Services#

The core of wetterdienst is to provide data but as we don’t collect the data ourselves we rely on consuming data of already existing services - mostly governmental services. To simplify the implementation of weather services we created enumerations and classes that should be used in order to adapt whatever API is offered by a service to the general scheme of wetterdienst with some handful of attributes to define each API and streamline internal workflows. The following paragraphs describe how we can/may/should implement a new weather service in wetterdienst as far as our own experience goes. We’ll give examples based on the DwdObservationRequest implementation.

Step 1: Enumerations#

The basis for the implementation of a new service are enumerations.
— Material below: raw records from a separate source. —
(* ===== verification/Wire.v ===== *)
(** * The bodies on the wire

    The JSON texts of the requests and responses of [internal/api/handlers.go]
    and [internal/cluster/replication.go], by the field names of their
    structures.  The decimal text of a [float64], the RFC 3339 text of a time
    (which depends on the time zone of the machine) and the texts of errors
    (which end with those of the operating system) are the parameters
    [Texts]. *)

From S2P Require Import Prelude.
From S2P Require Import GoBase.
From S2P Require Import Strconv.
From S2P Require Import Url.
From S2P Require Import Utf8.
From S2P Require Import Json.
From S2P Require Import Codec.
From S2P Require Import Wal.
From S2P Require Import Peer.
From S2P Require Import Replication.
From S2P Require Import Metrics.
From S2P Require Import Api.

Class Texts := {
  FormatFloat : float64 -> string;
  ParseFloat : string -> option float64;
  FormatTime : Z -> string;
  ParseTime : string -> option Z;
  Error : error -> string
}.

(** What the library documents of them: a finite float is written as a JSON
    number that is read back as the same float, a time as a string of ASCII
    characters that is read back as the same instant. *)
Definition float_readable `{Texts} (f : float64) : Prop :=
  number_literal (FormatFloat f) = true /\ ParseFloat (FormatFloat f) = Some f.
Definition time_readable `{Texts} (t : Z) : Prop :=
  is_ascii (FormatTime t) = true /\ ParseTime (FormatTime t) = Some t.

Definition newline : string := String (chr 10) "".
Definition JInt (n : Z) : json := JNum (Itoa n).

(** ** PUT requests *)

Definition put_fields : list (string * (json -> PutRequest -> option PutRequest)) :=
  [("value", fun v x => s ← to_string v (put_Value x); Some (mkPutRequest s (put_TTLSeconds x)));
   ("ttl_seconds", fun v x => n ← to_int_ptr v (put_TTLSeconds x); Some (mkPutRequest (put_Value x) n))].

Definition decode_PutRequest (body : string) : option PutRequest :=
  Decode put_fields body (mkPutRequest "" None).

(** ** Replication requests *)

(** The value of a deletion is the nil slice, which is written [null]. *)
Definition value_json (action : string) (value : list byte) : json :=
  match value with
  | [] => if decide (action = "DELETE") then JNull else JStr ""
  | _ => JStr (b64_encode value)
  end.

Definition replicate_json (req : ReplicateRequest) : json :=
  JObj [("key", JStr (req_Key req)); ("value", value_json (req_Action req) (req_Value req));
        ("version", JInt (req_Version req)); ("expires_at", JInt (req_ExpiresAt req));
        ("action", JStr (req_Action req))].

Definition encode_ReplicateRequest (req : ReplicateRequest) : string := print (replicate_json req).

Definition replicate_fields : list (string * (json -> ReplicateRequest -> option ReplicateRequest)) :=
  [("key", fun v x => s ← to_string v (req_Key x);
      Some (mkReplicateRequest s (req_Value x) (req_Version x) (req_ExpiresAt x) (req_Action x)));
   ("value", fun v x => b ← to_bytes v (req_Value x);
      Some (mkReplicateRequest (req_Key x) b (req_Version x) (req_ExpiresAt x) (req_Action x)));
   ("version", fun v x => n ← to_uint 64 v (req_Version x);
      Some (mkReplicateRequest (req_Key x) (req_Value x) n (req_ExpiresAt x) (req_Action x)));
   ("expires_at", fun v x => n ← to_int v (req_ExpiresAt x);
      Some (mkReplicateRequest (req_Key x) (req_Value x) (req_Version x) n (req_Action x)));
   ("action", fun v x => s ← to_string v (req_Action x);
      Some (mkReplicateRequest (req_Key x) (req_Value x) (req_Version x) (req_ExpiresAt x) s))].

Definition decode_ReplicateRequest (body : string) : option ReplicateRequest :=
  Decode replicate_fields body (mkReplicateRequest "" [] 0 0 "").

(** ** Responses *)

Section Bodies.
Context `{Texts}.

(** [SuspiciousAt] is not part of the text; the round trip is written as its
    number of nanoseconds. *)
Definition Peer_json (p : Peer) : json :=
  JObj [("node_id", JStr (NodeID p)); ("address", JStr (Address p)); ("state", JStr (State p));
        ("last_seen", JStr (FormatTime (LastSeen p))); ("rtt_ms", JInt (RTT p));
        ("replication_lag", JInt (ReplicationLag p))].

Definition ClusterStatusResponse_json (st : ClusterStatusResponse) : json :=
  JObj [("node_id", JStr (cs_NodeID st)); ("role", JStr (cs_Role st));
        ("uptime_seconds", JNum (FormatFloat (Seconds (cs_Uptime st))));
        ("store_size", JInt (cs_StoreSize st)); ("wal_size_bytes", JInt (cs_WALSizeBytes st));
        ("peers_count", JInt (cs_PeersCount st))].

(** The value [writeJSON] is given, for the bodies it writes. *)
Definition body_json (b : body) : option json :=
  match b with
  | ErrorOf e => Some (JObj [("error", JStr (Error e))])
  | PutResponse version => Some (JObj [("version", JInt version)])
  | GetResponse value version => Some (JObj [("value", JStr value); ("version", JInt version)])
  | DeleteResponse version deleted =>
      Some (JObj [("version", JInt version); ("deleted", JBool deleted)])
  | KeysResponse keys cursor =>
      Some (JObj [("keys", JArr (map JStr keys)); ("next_cursor", JStr cursor)])
  | StatusResponse st => Some (ClusterStatusResponse_json st)
  | PeersResponse l => Some (JArr (map Peer_json l))
  | _ => None
  end.

(** [writeJSON]: the encoder ends the text with a line break. *)
Definition writeJSON (v : json) : string := print v +:+ newline.

(** The bytes of a response.  [http.Error], used with status 400, ends its
    text with a line break, the other fixed texts are written as they are. *)
Definition body_bytes (r : response) : string :=
  match rs_body r with
  | NoBody => ""
  | Text s => s
  | Lines l => foldr (fun line t => line +:+ newline +:+ t) "" l
  | ErrorText msg =>
      print (JObj [("error", JStr msg)])
      +:+ (if rs_status r =? StatusBadRequest then newline else "")
  | b => match body_json b with Some v => writeJSON v | None => "" end
  end.

(** ** Peer lists *)

Definition to_time (v : json) (old : Z) : option Z :=
  match v with JStr s => ParseTime s | JNull => Some old | _ => None end.

Definition peer_fields : list (string * (json -> Peer -> option Peer)) :=
  [("node_id", fun v x => s ← to_string v (NodeID x);
      Some (mkPeer s (Address x) (State x) (LastSeen x) (RTT x) (ReplicationLag x) (SuspiciousAt x)));
   ("address", fun v x => s ← to_string v (Address x);
      Some (mkPeer (NodeID x) s (State x) (LastSeen x) (RTT x) (ReplicationLag x) (SuspiciousAt x)));
   ("state", fun v x => s ← to_string v (State x);
      Some (mkPeer (NodeID x) (Address x) s (LastSeen x) (RTT x) (ReplicationLag x) (SuspiciousAt x)));
   ("last_seen", fun v x => t ← to_time v (LastSeen x);
      Some (mkPeer (NodeID x) (Address x) (State x) t (RTT x) (ReplicationLag x) (SuspiciousAt x)));
   ("rtt_ms", fun v x => n ← to_int v (RTT x);
      Some (mkPeer (NodeID x) (Address x) (State x) (LastSeen x) n (ReplicationLag x) (SuspiciousAt x)));
   ("replication_lag", fun v x => n ← to_int v (ReplicationLag x);
      Some (mkPeer (NodeID x) (Address x) (State x) (LastSeen x) (RTT x) n (SuspiciousAt x)))].

Definition zero_peer : Peer := mkPeer "" "" "" time_zero 0 0 time_zero.

(** [json.Unmarshal(body, &remotePeers)]: only white space may follow the
    value. *)
Definition Unmarshal_peers (body : string) : option (list Peer) :=
  '(v, r) ← read_value (2 * String.length body + 2) maxNestingDepth body;
  if String.eqb (skip_ws r) "" then
    match v with
    | JArr l => to_elems (decode_struct peer_fields) zero_peer l []
    | JNull => Some []
    | _ => None
    end
  else None.
End Bodies.

(** ** Round trips *)

Ltac decode_step :=
  erewrite decode_members_cons by reflexivity; cbn [snd to_string to_int to_uint to_bool mbind option_bind].

Lemma ends_newline : ends_number newline = true.
Proof. reflexivity. Qed.

(** A written JSON body, as a decoder reads it. *)
Lemma Decode_writeJSON {T} (fields : list (string * (json -> T -> option T))) v x :
  numbers_ok v = true -> nesting v <= maxNestingDepth ->
  Decode fields (writeJSON v) x = decode_struct fields (norm v) x.
Proof. intros. unfold writeJSON. by rewrite Decode_print. Qed.

Lemma value_json_facts action value :
  numbers_ok (value_json action value) = true /\ nesting (value_json action value) = 0 /\
  to_bytes (norm (value_json action value)) [] = Some value.
Proof.
  unfold value_json. destruct value as [|b l]; [by case_decide|]. split; [done|]. split; [done|].
  cbn [norm]. destruct (b64_encode_ascii (b :: l)) as [Ha _].
  rewrite sanitize_is_ascii by done. apply b64_roundtrip.
Qed.

(** The request a peer decodes. *)
Definition wire_request (req : ReplicateRequest) : ReplicateRequest :=
  mkReplicateRequest (sanitize (req_Key req)) (req_Value req) (req_Version req) (req_ExpiresAt req)
    (sanitize (req_Action req)).

Lemma decode_encode_ReplicateRequest req :
  is_u64 (req_Version req) -> is_i64 (req_ExpiresAt req) ->
  decode_ReplicateRequest (encode_ReplicateRequest req) = Some (wire_request req).
Proof.
  intros Hv He. destruct req as [key value version expiresAt action]. cbn in Hv, He.
  destruct (value_json_facts action value) as (Hn & Hd & Hb).
  unfold decode_ReplicateRequest, encode_ReplicateRequest, replicate_json.
  cbn [req_Key req_Value req_Version req_ExpiresAt req_Action].
  rewrite Decode_print_all.
  - cbn [norm map decode_struct fst snd JInt]. rewrite (sanitize_is_ascii "key"), (sanitize_is_ascii "value"),
      (sanitize_is_ascii "version"), (sanitize_is_ascii "expires_at"), (sanitize_is_ascii "action") by done.
    decode_step. decode_step. cbn [req_Value]. rewrite Hb. cbn [mbind option_bind].
    decode_step. rewrite ParseUint_Itoa by done. cbn [mbind option_bind].
    decode_step. rewrite Atoi_Itoa by done. cbn [mbind option_bind]. decode_step. done.
  - cbn [numbers_ok forallb snd JInt]. by rewrite Hn, !Itoa_literal.
  - cbn [nesting foldr snd JInt]. rewrite Hd. unfold maxNestingDepth. lia.
Qed.

(** The peer a reader of a list finds. *)
Definition wire_peer (p : Peer) : Peer :=
  mkPeer (sanitize (NodeID p)) (sanitize (Address p)) (sanitize (State p)) (LastSeen p) (RTT p)
    (ReplicationLag p) time_zero.

Section PeerLists.
Context `{Texts}.

Lemma decode_Peer_json p :
  is_i64 (RTT p) -> is_i64 (ReplicationLag p) -> time_readable (LastSeen p) ->
  decode_struct peer_fields (norm (Peer_json p)) zero_peer = Some (wire_peer p).
Proof.
  intros Hr Hl [Ha Ht]. unfold Peer_json. cbn [norm map decode_struct fst snd JInt].
  rewrite (sanitize_is_ascii "node_id"), (sanitize_is_ascii "address"), (sanitize_is_ascii "state"),
    (sanitize_is_ascii "last_seen"), (sanitize_is_ascii "rtt_ms"), (sanitize_is_ascii "replication_lag") by done.
  rewrite (sanitize_is_ascii (FormatTime _)) by done.
  do 3 decode_step. decode_step. cbn [to_time]. rewrite Ht. cbn [mbind option_bind].
  decode_step. rewrite Atoi_Itoa by done. cbn [mbind option_bind].
  decode_step. rewrite Atoi_Itoa by done. done.
Qed.

Lemma Peer_json_facts p : numbers_ok (Peer_json p) = true /\ nesting (Peer_json p) = 1.
Proof. split; [|done]. cbn [Peer_json numbers_ok forallb snd JInt]. by rewrite !Itoa_literal. Qed.

Lemma Unmarshal_PeersResponse l :
  Forall (fun p => is_i64 (RTT p) /\ is_i64 (ReplicationLag p) /\ time_readable (LastSeen p)) l ->
  Unmarshal_peers (body_bytes (mkResponse StatusOK (PeersResponse l))) = Some (map wire_peer l).
Proof.
  intros Hl. unfold Unmarshal_peers, body_bytes. cbn [rs_body body_json]. unfold writeJSON.
  rewrite read_print.
  - cbn [mbind option_bind]. change (String.eqb (skip_ws newline) "") with true. cbn [norm].
    induction Hl as [|p l (Hr & Hp & Ht) _ IH]; [done|]. cbn [map to_elems hd tl].
    rewrite decode_Peer_json by done. cbn [mbind option_bind]. by rewrite IH.
  - cbn [numbers_ok]. apply forallb_forall. intros v (p & <- & _)%in_map_iff. apply Peer_json_facts.
  - cbn [nesting]. enough (foldr (fun x m => Z.max (nesting x) m) 0 (map Peer_json l) <= 1) as Hd
      by (unfold maxNestingDepth; lia).
    clear. induction l as [|p l IH]; cbn [map foldr]; [lia|]. rewrite (proj2 (Peer_json_facts p)). lia.
  - done.
  - rewrite string_length_app. lia.
Qed.
End PeerLists.

(** ** The types of decoded requests *)

Lemma decode_ReplicateRequest_types body req :
  decode_ReplicateRequest body = Some req -> is_u64 (req_Version req) /\ is_i64 (req_ExpiresAt req).
Proof.
  apply (Decode_inv (fun r => is_u64 (req_Version r) /\ is_i64 (req_ExpiresAt r)));
    [|by split; split; cbn; lia].
  repeat (apply List.Forall_cons; [|]); [| | | | |apply List.Forall_nil]; intros v x x' [Hu Hi] E;
    cbn [snd] in E; destruct x as [k vl ver e a]; cbn in Hu, Hi;
    match type of E with (?o ≫= _) = _ => destruct o eqn:Eo; [|done]; injection E as <- end;
    cbn in Eo |- *; eauto using to_uint_u64, to_int_i64.
Qed.

(** ** Properties *)

(** C23: a replicated write arrives as it was sent.  The peer decodes the body
    the replicator encodes to a request with the same value, version, expiry
    and action; its key is the key sent exactly when that is valid UTF-8, and
    otherwise another one. *)
Theorem replicate_request_roundtrip req :
  is_u64 (req_Version req) -> is_i64 (req_ExpiresAt req) ->
  req_Action req = "SET" \/ req_Action req = "DELETE" ->
  exists req', decode_ReplicateRequest (encode_ReplicateRequest req) = Some req' /\
    req_Value req' = req_Value req /\ req_Version req' = req_Version req /\
    req_ExpiresAt req' = req_ExpiresAt req /\ req_Action req' = req_Action req /\
    (req' = req <-> valid_utf8 (req_Key req) = true).
Proof.
  intros Hv He Ha. exists (wire_request req). rewrite decode_encode_ReplicateRequest by done.
  assert (sanitize (req_Action req) = req_Action req) as Hs by (by destruct Ha as [->| ->]).
  repeat (split; [done|]). rewrite valid_sanitize. unfold wire_request. rewrite Hs.
  destruct req as [k v ver e a]. cbn. split; [by intros [= ->] | by intros ->].
Qed.

Lemma replicate_request_roundtrip_witness :
  decode_ReplicateRequest (encode_ReplicateRequest
    (mkReplicateRequest "k" (bytes_of "hello") 7 0 "SET"))
  = Some (mkReplicateRequest "k" (bytes_of "hello") 7 0 "SET").
Proof.
  destruct (replicate_request_roundtrip (mkReplicateRequest "k" (bytes_of "hello") 7 0 "SET"))
    as (req' & E & _ & _ & _ & _ & Hk).
  - split; reflexivity || discriminate.
  - split; reflexivity || discriminate.
  - left. reflexivity.
  - rewrite E. f_equal. apply Hk. reflexivity.
Defined.

(** The membership list of a ping reply is read back.  The text a node
    writes for its peers is decoded by the node that pinged to the same list,
    without the times of suspicion, for ids, addresses and states that are
    valid UTF-8. *)
Theorem peers_body_roundtrip `{Texts} l :
  Forall (fun p => is_i64 (RTT p) /\ is_i64 (ReplicationLag p) /\ time_readable (LastSeen p)) l ->
  Forall (fun p => valid_utf8 (NodeID p) && valid_utf8 (Address p) && valid_utf8 (State p) = true) l ->
  Unmarshal_peers (body_bytes (mkResponse StatusOK (PeersResponse l))) = Some (map peer_json l).
Proof.
  intros Hl Hv. rewrite Unmarshal_PeersResponse by done. f_equal.
  induction Hv as [|p l Hp _ IH]; [done|]. inversion Hl; subst. cbn [map]. rewrite IH by done. f_equal.
  zbool. unfold wire_peer, peer_json. by rewrite !(proj1 (valid_sanitize _)).
Qed.

(** Decimal texts for times, to run the definitions. *)
#[local] Instance decimal_texts : Texts := {
  FormatFloat f := "1.5";
  ParseFloat s := None;
  FormatTime t := Itoa t;
  ParseTime s := Atoi s;
  Error e := ""
}.

Lemma peers_body_roundtrip_witness :
  let p := mkPeer "b" "10.0.0.2:8080" StateSuspect 5 2000000 3 4 in
  Unmarshal_peers (body_bytes (mkResponse StatusOK (PeersResponse [p; zero_peer])))
  = Some [peer_json p; zero_peer].
Proof.
  intros p. refine (peers_body_roundtrip [p; zero_peer] _ _).
  - repeat constructor; try discriminate; reflexivity.
  - repeat constructor.
Defined.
A weather service requires 5 enumerations: - parameter enumeration - unit enumeration - dataset enumeration - resolution enumeration - period enumeration

Parameter enumeration#

The parameter enumeration could look like this:

from wetterdienst import Resolution
from wetterdienst.util.parameter import DatasetTreeCore

class DwdObservationParameter(DatasetTreeCore):
    # the string "MINUTE_1" has the match the name of a resolution, here Resolution.MINUTE_1
    class MINUTE_1(DatasetTreeCore):
        # precipitation
        class PRECIPITATION(Enum):
            QUALITY = "qn"
            PRECIPITATION_HEIGHT = "rs_01"
            PRECIPITATION_HEIGHT_DROPLET = "rth_01"
            PRECIPITATION_HEIGHT_ROCKER = "rwh_01"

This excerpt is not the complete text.